Alone on the balcony, staring into the night in one heart-breaking picture is Will D. Campbell, in a moment of private grief.
‘This photograph was probably made almost as soon as we got there, because there were a lot of people milling about in the dark, and then all of a sudden it cleared up. When I saw him standing there, alone, I thought to myself, ‘Wow.’ This isn’t a posed picture. He’s in deep pain, standing there by himself, as if asking, My God, what has happened here?’
In an particularly disconcerting image Groskinsky also captured what must have been the killer’s eye’s view.

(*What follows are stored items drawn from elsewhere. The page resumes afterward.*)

(** * The TicToc transaction layer of SplinterDB

    A shallow embedding of [src/transaction_impl/transaction_fantasticc_nolock.h]:
    the packed timestamp word, the read/write set of a transaction, the
    buffered writes, the lookup protocol and the commit protocol.

    The C code runs on native threads and talks to three collaborators: the
    shared timestamp cache (an iceberg hash table), the key-value store and
    the heap.  Every access of the thread to one of them is an _event_ of
    the embedding; a function of the source becomes a program over events,
    and the thread-local transaction is passed explicitly.  What the other
    threads do shows only in the answers the events receive, so a statement
    proved for every answer holds under every interleaving.

    Conventions.
    - [uint64] and [txn_timestamp] are [Z] with the wrap-around written out
      ([wrap64]); the bit-fields of [timestamp_set] truncate on assignment,
      and the sum of two of them is taken in the width of the wider one.
    - Pointers are [Z], [NULL] is [0]; a pointer to an RW entry is its index
      in [rw_entries].
    - Loops that spin on shared memory take a bound [fuel] on their number
      of iterations and end in [Timeout] when it is exhausted.
    - [TYPED_ZALLOC] is taken to succeed. *)

From stdpp Require Import base tactics option list strings gmap.
From Stdlib Require Import ZArith Lia Permutation Sorted.

Local Open Scope Z_scope.

(** ** Machine integers *)

Definition txn_timestamp := Z.

Definition wrap64 (x : Z) : Z := x mod 2 ^ 64.

(** The [MAX] macro of the platform layer. *)
Definition MAX (a b : Z) : Z := if b <? a then a else b.

(** ** The timestamp word

    [struct { lock_bit : 1; delta : 15; wts : 48; }] overlays one [uint64];
    the compare-and-swap and [memcmp] work on that word.  With the
    little-endian layout of the supported compilers [lock_bit] is bit 0,
    [delta] bits 1 to 15 and [wts] bits 16 to 63. *)

Definition timestamp_set := Z.

Definition ts_lock_bit (v : timestamp_set) : bool := Z.testbit v 0.
Definition ts_delta (v : timestamp_set) : Z := Z.land (Z.shiftr v 1) 0x7fff.
Definition ts_wts (v : timestamp_set) : Z :=
  Z.land (Z.shiftr v 16) 0xffffffffffff.

(** Building a word from its fields; a value too wide for its field is
    truncated, as an assignment to a bit-field does. *)
Definition mk_ts (lock : bool) (delta wts : Z) : timestamp_set :=
  Z.lor (Z.b2z lock)
    (Z.lor (Z.shiftl (Z.land delta 0x7fff) 1)
           (Z.shiftl (Z.land wts 0xffffffffffff) 16)).

Definition set_lock_bit (v : timestamp_set) (b : bool) : timestamp_set :=
  mk_ts b (ts_delta v) (ts_wts v).
Definition set_delta (v : timestamp_set) (d : Z) : timestamp_set :=
  mk_ts (ts_lock_bit v) d (ts_wts v).
Definition set_wts (v : timestamp_set) (w : Z) : timestamp_set :=
  mk_ts (ts_lock_bit v) (ts_delta v) w.

Definition timestamp_set_is_equal (s1 s2 : timestamp_set) : bool :=
  bool_decide (s1 = s2).

(** [ts->wts + ts->delta]: the operands are the bit-fields themselves, of
    48 and of 15 bits, and their sum is taken in the width of the wider
    one, so it wraps at [2^48] before it is returned as a
    [txn_timestamp]. *)
Definition timestamp_set_get_rts (ts : timestamp_set) : txn_timestamp :=
  (ts_wts ts + ts_delta ts) mod 2 ^ 48.

(** The extension of the read timestamp in read validation (commit, the
    body of [if (rts <= commit_ts)]). *)
Definition extend_rts (commit_ts : txn_timestamp) (v1 : timestamp_set)
  : timestamp_set :=
  let delta := wrap64 (commit_ts - ts_wts v1) in
  let shift := wrap64 (delta - Z.land delta 0x7fff) in
  let v2 := set_wts v1 (ts_wts v1 + shift) in
  set_delta v2 (delta - shift).

(** The word the apply step of commit installs. *)
Definition committed_ts (commit_ts : txn_timestamp) (v1 : timestamp_set)
  : timestamp_set :=
  set_lock_bit (set_delta (set_wts v1 commit_ts) 0) false.

(** ** Slices and messages *)

Definition slice := string.

Definition slice_length (s : slice) : nat := String.length s.

(** [NULL_SLICE] is modelled by the empty slice. *)
Definition slice_is_null (s : slice) : bool := bool_decide (s = "").

Fixpoint zeros (n : nat) : string :=
  match n with
  | O => ""
  | S n' => String Ascii.zero (zeros n')
  end.

Inductive message_type :=
| MESSAGE_TYPE_INVALID
| MESSAGE_TYPE_INSERT
| MESSAGE_TYPE_UPDATE
| MESSAGE_TYPE_DELETE.

#[global] Instance message_type_eq_dec : EqDecision message_type.
Proof. solve_decision. Defined.

Record message := message_create {
  message_class : message_type;
  message_slice : slice
}.

#[global] Instance message_eq_dec : EqDecision message.
Proof. solve_decision. Defined.

Definition message_data (m : message) : slice := message_slice m.
Definition message_length (m : message) : nat := slice_length (message_slice m).

Definition DELETE_MESSAGE : message := message_create MESSAGE_TYPE_DELETE "".

Definition message_is_definitive (m : message) : bool :=
  match message_class m with
  | MESSAGE_TYPE_INSERT | MESSAGE_TYPE_DELETE => true
  | _ => false
  end.

(** ** The configuration

    [data_config] carries the two callbacks of the key-value store that the
    transaction layer calls; [build_config] the constants and the
    experimental modes fixed at compile time ([iceberg_table.h],
    [splinterdb/transaction.h] and [experimental_mode.h] are not part of the
    sources at hand, so they are parameters). *)

Class data_config := {
  data_key_compare : slice -> slice -> Z;
  data_merge_tuples : slice -> message -> message -> message
}.

Class build_config := {
  KEY_SIZE : nat;
  RW_SET_SIZE_LIMIT : nat;
  EXPERIMENTAL_MODE_SILO : bool;
  EXPERIMENTAL_MODE_KEEP_ALL_KEYS : bool;
  EXPERIMENTAL_MODE_BYPASS_SPLINTERDB : bool
}.

(** ** RW entries and transactions *)

Definition NULL : Z := 0.

Record rw_entry := Build_rw_entry {
  key : slice;
  msg : option message;
  wts : txn_timestamp;
  rts : txn_timestamp;
  tuple_ts : Z;
  is_read : bool;
  need_to_keep_key : bool;
  need_to_decrease_refcount : bool
}.

Record transaction := Build_transaction {
  rw_entries : list rw_entry
}.

Definition num_rw_entries (txn : transaction) : nat := length (rw_entries txn).

Definition with_key (e : rw_entry) (k : slice) : rw_entry :=
  Build_rw_entry k (msg e) (wts e) (rts e) (tuple_ts e) (is_read e)
    (need_to_keep_key e) (need_to_decrease_refcount e).
Definition with_msg (e : rw_entry) (m : option message) : rw_entry :=
  Build_rw_entry (key e) m (wts e) (rts e) (tuple_ts e) (is_read e)
    (need_to_keep_key e) (need_to_decrease_refcount e).
Definition with_ts (e : rw_entry) (w r : txn_timestamp) : rw_entry :=
  Build_rw_entry (key e) (msg e) w r (tuple_ts e) (is_read e)
    (need_to_keep_key e) (need_to_decrease_refcount e).
Definition with_tuple_ts (e : rw_entry) (p : Z) : rw_entry :=
  Build_rw_entry (key e) (msg e) (wts e) (rts e) p (is_read e)
    (need_to_keep_key e) (need_to_decrease_refcount e).
Definition with_is_read (e : rw_entry) (b : bool) : rw_entry :=
  Build_rw_entry (key e) (msg e) (wts e) (rts e) (tuple_ts e) b
    (need_to_keep_key e) (need_to_decrease_refcount e).
Definition with_need_to_keep_key (e : rw_entry) (b : bool) : rw_entry :=
  Build_rw_entry (key e) (msg e) (wts e) (rts e) (tuple_ts e) (is_read e)
    b (need_to_decrease_refcount e).

(** [txn->rw_entries[i] = e]. *)
Definition store_entry (txn : transaction) (i : nat) (e : rw_entry)
  : transaction :=
  Build_transaction (<[i := e]> (rw_entries txn)).

(** ** Events, programs and their executions *)

Inductive heap_obj :=
| KeyBuf (k : slice)        (* the key buffer an entry owns *)
| TableKeyBuf (k : slice)   (* a key buffer handed back by the cache *)
| MsgBuf (data : slice)     (* the buffer of a pending message *)
| EntryObj (i : nat).       (* the RW entry itself *)

Definition splinterdb_lookup_result := slice.

Inductive event : Type -> Type :=
(* [*p]: the load of a whole timestamp word *)
| AtomicLoad (p : Z) : event timestamp_set
(* [p->lock_bit]: a read of the lock bit of the word in place *)
| LoadLockBit (p : Z) : event bool
(* [__sync_bool_compare_and_swap((uint64 * )p, v1, v2)] *)
| AtomicCAS (p : Z) (v1 v2 : timestamp_set) : event bool
(* [platform_sleep_ns] *)
| SleepNs (ns : Z) : event unit
(* [iceberg_insert_and_get]: the address of the slot, and whether it is new *)
| IcebergInsertAndGet (k : slice) : event (Z * bool)
(* [iceberg_insert_and_get_without_increasing_refcount] *)
| IcebergInsertAndGetNoRef (k : slice) : event (Z * bool)
(* [iceberg_get_and_remove]: [Some own] when the slot was removed *)
| IcebergGetAndRemove (k : slice) : event (option bool)
(* [splinterdb_insert], [splinterdb_update], [splinterdb_delete]: the
   return code *)
| KvsInsert (k v : slice) : event Z
| KvsUpdate (k v : slice) : event Z
| KvsDelete (k : slice) : event Z
(* [splinterdb_lookup]: the return code and the result buffer *)
| KvsLookup (k : slice) (r : splinterdb_lookup_result)
    : event (Z * splinterdb_lookup_result)
(* [platform_free], [platform_free_from_heap] *)
| HeapFree (o : heap_obj) : event unit.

Shooting through trees from a derelict building across the road from the hotel, the photographer wound up shooting from what was probably the building next to the one from which King was shot by James Earl Ray.
He described a chilling scene in which no one knew where or who the killer was: ‘I stood on top of the commode in the bathroom of that abandoned building in order to take the pictures out of the window. It was less than 100 yards from where I was to where Dr. King must have been standing.’
‘The atmosphere of those dark, creepy buildings … It was a little scary crawling into the building, because who knows who is going to be there? Who doesn’t want you to be there?’
A particularly poignant shot shows King’s, still unpacked, initialled briefcase, open in his hotel room at the Lorraine.
No one had touched the case, Groskinsky said: ‘That is Dr. King’s briefcase, just as it was. His brush. His pajamas. That’s a can of shaving cream there on top. And you can see his book, Strength to Love, peeping from the pocket.’
Hours after the 6pm shooting Groskinsky shot Theatrice Bailey, the brother of the motel’s owner, cleaning up blood from the balcony outside the ill fated room 306.
Looking back at the image, Groskinsky wondered how he did it: ‘I don’t know if there were official people around taking notes and pictures and things like that. Nobody was there when we were there. And the fact that the blood was still on the floor, and this man is actually putting it in a jar … When you see a picture like that, God, it feels invasive.’